(** The range filters of a request. *)
Lemma parseRange_true props doc ix op m rfs :
  doc_ok props doc ->
  (forall f l c, m !! f = Some l -> c ∈ l -> is_range c = true /\ C_Field c = f /\ plain props c) ->
  parseR op m props ix = Ret rfs ->
  (op = "AND"%string -> Forall (fun f => range_filter_true props doc f = true) rfs <->
     forall f l, m !! f = Some l -> Forall (fun c => condition_true props doc c = true) l) /\
  (op = "OR"%string -> Exists (fun f => range_filter_true props doc f = true) rfs <->
     exists f l, m !! f = Some l /\ Exists (fun c => condition_true props doc c = true) l).
Proof.
  intros Hdoc Hm Hrun. unfold parseRange in Hrun. split; intros ->.
  - apply (ofold_appends _ (fun x ys => (let! pro := range_field props ix x.1 x.2 in forAnd x.2 pro x.1) = Ret ys))
      in Hrun as (gs & Hgs & ->).
    2: { intros acc [f l] acc' H. simpl in *. inv_ret. subst. exists a0. by rewrite Hm0. }
    rewrite (concat_forall _ _ (fun x => Forall (fun c => condition_true props doc c = true) x.2) _ _ Hgs).
    + split; [intros H f l Hl%in_range_map; by apply (H (f, l))|]. intros H [f l] Hl%in_range_map. by eapply H.
    + intros [f l] ys Hl%in_range_map Hys. eapply range_group_true; [done| |exact Hys]. eauto.
  - apply (ofold_appends _ (fun x ys => (let! pro := range_field props ix x.1 x.2 in forOr x.2 pro x.1) = Ret ys))
      in Hrun as (gs & Hgs & ->).
    2: { intros acc [f l] acc' H. simpl in *. inv_ret. subst. exists a0. by rewrite Hm0. }
    rewrite (concat_exists _ _ (fun x => Exists (fun c => condition_true props doc c = true) x.2) _ _ Hgs).
    + split; [intros ([f l] & Hl%in_range_map & H); eauto|]. intros (f & l & Hl%in_range_map & H). by exists (f, l).
    + intros [f l] ys Hl%in_range_map Hys. eapply range_group_true; [done| |exact Hys]. eauto.
Qed.

(** The term filters of a request. *)
Notation parseT := (parseTerm unmarshal_any ToString ToString_raw range_map).

Definition term_filter_of (field : string) (tm : Term) (f : TermFilter) : Prop :=
  exists value, term_value unmarshal_any ToString ToString_raw (T_Value tm) = Ret value /\
    f = {| TF_Field := field; TF_Value := value; TF_IsUnion := T_Operator tm |}.

Lemma parseTerm_filters m props ix tfs :
  parseT m props ix = Ret tfs ->
  exists gs, Forall2 (fun x fs => Forall2 (term_filter_of x.1) x.2 fs) (range_map _ m) gs /\ tfs = concat gs.
Proof.
  intros H. apply (ofold_appends _ (fun x fs => Forall2 (term_filter_of x.1) x.2 fs)) in H as (gs & Hgs & ->); [by exists gs|].
  intros acc [field rvs] acc' Hb. simpl in Hb. inv_ret. clear Hm.
  apply (ofold_appends _ (fun tm ys => exists f, term_filter_of field tm f /\ ys = [f])) in Hb as (fs & Hfs & ->).
  - exists (concat fs). split; [|done]. simpl. induction Hfs as [|tm ys rvs fs (f & Hf & ->) _ IH]; simpl; by constructor.
  - intros acc1 tm acc2 Hs. inv_ret. subst. eexists. split; [|done]. eexists. split; [|done]. by exists a0.
Qed.

Lemma term_true props doc c f :
  is_range c = false -> C_Operator c = "IN"%string \/ C_Operator c = "NOT IN"%string -> plain props c ->
  term_filter_of (C_Field c) (term_of c) f -> term_filter_true doc f = condition_true props doc c.
Proof.
  intros Hr Hop Hp (value & Hv & ->). unfold plain in Hp. rewrite Hr in Hp. destruct Hp as (ia & Hia & Hne & Hclean).
  unfold condition_true. rewrite Hr, Hia. unfold term_value in Hv. cbn [term_of T_Value] in Hv. rewrite Hia in Hv.
  injection Hv as <-. unfold term_filter_true. cbn [TF_Value TF_Field TF_IsUnion T_Operator term_of].
  rewrite join_split, <- list_fmap_compose.
  - destruct Hop as [-> | ->]; eval_strings; done.
  - by destruct ia.
  - by rewrite Forall_fmap.
Qed.

Lemma parseTerm_true props doc ix m tfs (cond : string -> Term -> Condition) :
  (forall f l tm, m !! f = Some l -> tm ∈ l -> let c := cond f tm in
     is_range c = false /\ C_Field c = f /\ term_of c = tm /\ plain props c /\
     (C_Operator c = "IN"%string \/ C_Operator c = "NOT IN"%string)) ->
  parseT m props ix = Ret tfs ->
  (Forall (fun f => term_filter_true doc f = true) tfs <->
     forall f l tm, m !! f = Some l -> tm ∈ l -> condition_true props doc (cond f tm) = true) /\
  (Exists (fun f => term_filter_true doc f = true) tfs <->
     exists f l tm, m !! f = Some l /\ tm ∈ l /\ condition_true props doc (cond f tm) = true).
Proof.
  intros Hc (gs & Hgs & ->)%parseTerm_filters.
  assert (forall x fs, x ∈ range_map _ m -> Forall2 (term_filter_of x.1) x.2 fs ->
    Forall2 (fun tm f => term_filter_true doc f = condition_true props doc (cond x.1 tm)) x.2 fs) as Heq.
  { intros [f l] fs Hx%in_range_map Hfs. simpl in *. apply Forall2_same_length_lookup_2.
    - by eapply Forall2_length.
    - intros i tm g Htm Hg. destruct (Hc f l tm Hx (list_elem_of_lookup_2 _ _ _ Htm)) as (Hr & Hf & Ht & Hp & Hop).
      apply (term_true props doc (cond f tm) g Hr Hop Hp). rewrite Hf, Ht.
      by eapply (Forall2_lookup_lr _ _ _ i). }
  split.
  - rewrite (concat_forall _ _ (fun x => Forall (fun tm => condition_true props doc (cond x.1 tm) = true) x.2) _ _ Hgs).
    + split.
      * intros H f l tm Hl%in_range_map Htm. specialize (H (f, l) Hl). simpl in H. rewrite Forall_forall in H. auto.
      * intros H [f l] Hl%in_range_map. simpl. apply Forall_forall. eauto.
    + intros x fs Hx Hfs. specialize (Heq x fs Hx Hfs). clear -Heq.
      induction Heq as [|tm f l fs H _ IH]; [done|]. by rewrite !Forall_cons, IH, H.
  - rewrite (concat_exists _ _ (fun x => Exists (fun tm => condition_true props doc (cond x.1 tm) = true) x.2) _ _ Hgs).
    + split.
      * intros ([f l] & Hl%in_range_map & H). simpl in H. apply Exists_exists in H as (tm & Htm & H). eauto 10.
      * intros (f & l & tm & Hl%in_range_map & Htm & H). exists (f, l). split; [done|]. apply Exists_exists. eauto.
    + intros x fs Hx Hfs. specialize (Heq x fs Hx Hfs). clear -Heq.
      induction Heq as [|tm f l fs H _ IH]; [split; intros ?%Exists_nil; done|]. by rewrite !Exists_cons, IH, H.
Qed.

Definition condition_of (f : string) (tm : Term) : Condition :=
  {| C_Operator := if T_Operator tm =? ConditionOperatorIN then "IN" else "NOT IN"; C_Field := f; C_Value := T_Value tm |}.

Lemma condition_of_term c :
  C_Operator c = "IN"%string \/ C_Operator c = "NOT IN"%string -> condition_of (C_Field c) (term_of c) = c.
Proof. destruct c as [op f v]. simpl. intros [-> | ->]; done. Qed.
**********
Your task — All the lines above should be written out once more, exactly.

Solved problem —
(** The range filters of a request. *)
Lemma parseRange_true props doc ix op m rfs :
  doc_ok props doc ->
  (forall f l c, m !! f = Some l -> c ∈ l -> is_range c = true /\ C_Field c = f /\ plain props c) ->
  parseR op m props ix = Ret rfs ->
  (op = "AND"%string -> Forall (fun f => range_filter_true props doc f = true) rfs <->
     forall f l, m !! f = Some l -> Forall (fun c => condition_true props doc c = true) l) /\
  (op = "OR"%string -> Exists (fun f => range_filter_true props doc f = true) rfs <->
     exists f l, m !! f = Some l /\ Exists (fun c => condition_true props doc c = true) l).
Proof.
  intros Hdoc Hm Hrun. unfold parseRange in Hrun. split; intros ->.
  - apply (ofold_appends _ (fun x ys => (let! pro := range_field props ix x.1 x.2 in forAnd x.2 pro x.1) = Ret ys))
      in Hrun as (gs & Hgs & ->).
    2: { intros acc [f l] acc' H. simpl in *. inv_ret. subst. exists a0. by rewrite Hm0. }
    rewrite (concat_forall _ _ (fun x => Forall (fun c => condition_true props doc c = true) x.2) _ _ Hgs).
    + split; [intros H f l Hl%in_range_map; by apply (H (f, l))|]. intros H [f l] Hl%in_range_map. by eapply H.
    + intros [f l] ys Hl%in_range_map Hys. eapply range_group_true; [done| |exact Hys]. eauto.
  - apply (ofold_appends _ (fun x ys => (let! pro := range_field props ix x.1 x.2 in forOr x.2 pro x.1) = Ret ys))
      in Hrun as (gs & Hgs & ->).
    2: { intros acc [f l] acc' H. simpl in *. inv_ret. subst. exists a0. by rewrite Hm0. }
    rewrite (concat_exists _ _ (fun x => Exists (fun c => condition_true props doc c = true) x.2) _ _ Hgs).
    + split; [intros ([f l] & Hl%in_range_map & H); eauto|]. intros (f & l & Hl%in_range_map & H). by exists (f, l).
    + intros [f l] ys Hl%in_range_map Hys. eapply range_group_true; [done| |exact Hys]. eauto.
Qed.

(** The term filters of a request. *)
Notation parseT := (parseTerm unmarshal_any ToString ToString_raw range_map).

Definition term_filter_of (field : string) (tm : Term) (f : TermFilter) : Prop :=
  exists value, term_value unmarshal_any ToString ToString_raw (T_Value tm) = Ret value /\
    f = {| TF_Field := field; TF_Value := value; TF_IsUnion := T_Operator tm |}.

Lemma parseTerm_filters m props ix tfs :
  parseT m props ix = Ret tfs ->
  exists gs, Forall2 (fun x fs => Forall2 (term_filter_of x.1) x.2 fs) (range_map _ m) gs /\ tfs = concat gs.
Proof.
  intros H. apply (ofold_appends _ (fun x fs => Forall2 (term_filter_of x.1) x.2 fs)) in H as (gs & Hgs & ->); [by exists gs|].
  intros acc [field rvs] acc' Hb. simpl in Hb. inv_ret. clear Hm.
  apply (ofold_appends _ (fun tm ys => exists f, term_filter_of field tm f /\ ys = [f])) in Hb as (fs & Hfs & ->).
  - exists (concat fs). split; [|done]. simpl. induction Hfs as [|tm ys rvs fs (f & Hf & ->) _ IH]; simpl; by constructor.
  - intros acc1 tm acc2 Hs. inv_ret. subst. eexists. split; [|done]. eexists. split; [|done]. by exists a0.
Qed.

Lemma term_true props doc c f :
  is_range c = false -> C_Operator c = "IN"%string \/ C_Operator c = "NOT IN"%string -> plain props c ->
  term_filter_of (C_Field c) (term_of c) f -> term_filter_true doc f = condition_true props doc c.
Proof.
  intros Hr Hop Hp (value & Hv & ->). unfold plain in Hp. rewrite Hr in Hp. destruct Hp as (ia & Hia & Hne & Hclean).
  unfold condition_true. rewrite Hr, Hia. unfold term_value in Hv. cbn [term_of T_Value] in Hv. rewrite Hia in Hv.
  injection Hv as <-. unfold term_filter_true. cbn [TF_Value TF_Field TF_IsUnion T_Operator term_of].
  rewrite join_split, <- list_fmap_compose.
  - destruct Hop as [-> | ->]; eval_strings; done.
  - by destruct ia.
  - by rewrite Forall_fmap.
Qed.

Lemma parseTerm_true props doc ix m tfs (cond : string -> Term -> Condition) :
  (forall f l tm, m !! f = Some l -> tm ∈ l -> let c := cond f tm in
     is_range c = false /\ C_Field c = f /\ term_of c = tm /\ plain props c /\
     (C_Operator c = "IN"%string \/ C_Operator c = "NOT IN"%string)) ->
  parseT m props ix = Ret tfs ->
  (Forall (fun f => term_filter_true doc f = true) tfs <->
     forall f l tm, m !! f = Some l -> tm ∈ l -> condition_true props doc (cond f tm) = true) /\
  (Exists (fun f => term_filter_true doc f = true) tfs <->
     exists f l tm, m !! f = Some l /\ tm ∈ l /\ condition_true props doc (cond f tm) = true).
Proof.
  intros Hc (gs & Hgs & ->)%parseTerm_filters.
  assert (forall x fs, x ∈ range_map _ m -> Forall2 (term_filter_of x.1) x.2 fs ->
    Forall2 (fun tm f => term_filter_true doc f = condition_true props doc (cond x.1 tm)) x.2 fs) as Heq.
  { intros [f l] fs Hx%in_range_map Hfs. simpl in *. apply Forall2_same_length_lookup_2.
    - by eapply Forall2_length.
    - intros i tm g Htm Hg. destruct (Hc f l tm Hx (list_elem_of_lookup_2 _ _ _ Htm)) as (Hr & Hf & Ht & Hp & Hop).
      apply (term_true props doc (cond f tm) g Hr Hop Hp). rewrite Hf, Ht.
      by eapply (Forall2_lookup_lr _ _ _ i). }
  split.
  - rewrite (concat_forall _ _ (fun x => Forall (fun tm => condition_true props doc (cond x.1 tm) = true) x.2) _ _ Hgs).
    + split.
      * intros H f l tm Hl%in_range_map Htm. specialize (H (f, l) Hl). simpl in H. rewrite Forall_forall in H. auto.
      * intros H [f l] Hl%in_range_map. simpl. apply Forall_forall. eauto.
    + intros x fs Hx Hfs. specialize (Heq x fs Hx Hfs). clear -Heq.
      induction Heq as [|tm f l fs H _ IH]; [done|]. by rewrite !Forall_cons, IH, H.
  - rewrite (concat_exists _ _ (fun x => Exists (fun tm => condition_true props doc (cond x.1 tm) = true) x.2) _ _ Hgs).
    + split.
      * intros ([f l] & Hl%in_range_map & H). simpl in H. apply Exists_exists in H as (tm & Htm & H). eauto 10.
      * intros (f & l & tm & Hl%in_range_map & Htm & H). exists (f, l). split; [done|]. apply Exists_exists. eauto.
    + intros x fs Hx Hfs. specialize (Heq x fs Hx Hfs). clear -Heq.
      induction Heq as [|tm f l fs H _ IH]; [split; intros ?%Exists_nil; done|]. by rewrite !Exists_cons, IH, H.
Qed.

Definition condition_of (f : string) (tm : Term) : Condition :=
  {| C_Operator := if T_Operator tm =? ConditionOperatorIN then "IN" else "NOT IN"; C_Field := f; C_Value := T_Value tm |}.

Lemma condition_of_term c :
  C_Operator c = "IN"%string \/ C_Operator c = "NOT IN"%string -> condition_of (C_Field c) (term_of c) = c.
Proof. destruct c as [op f v]. simpl. intros [-> | ->]; done. Qed.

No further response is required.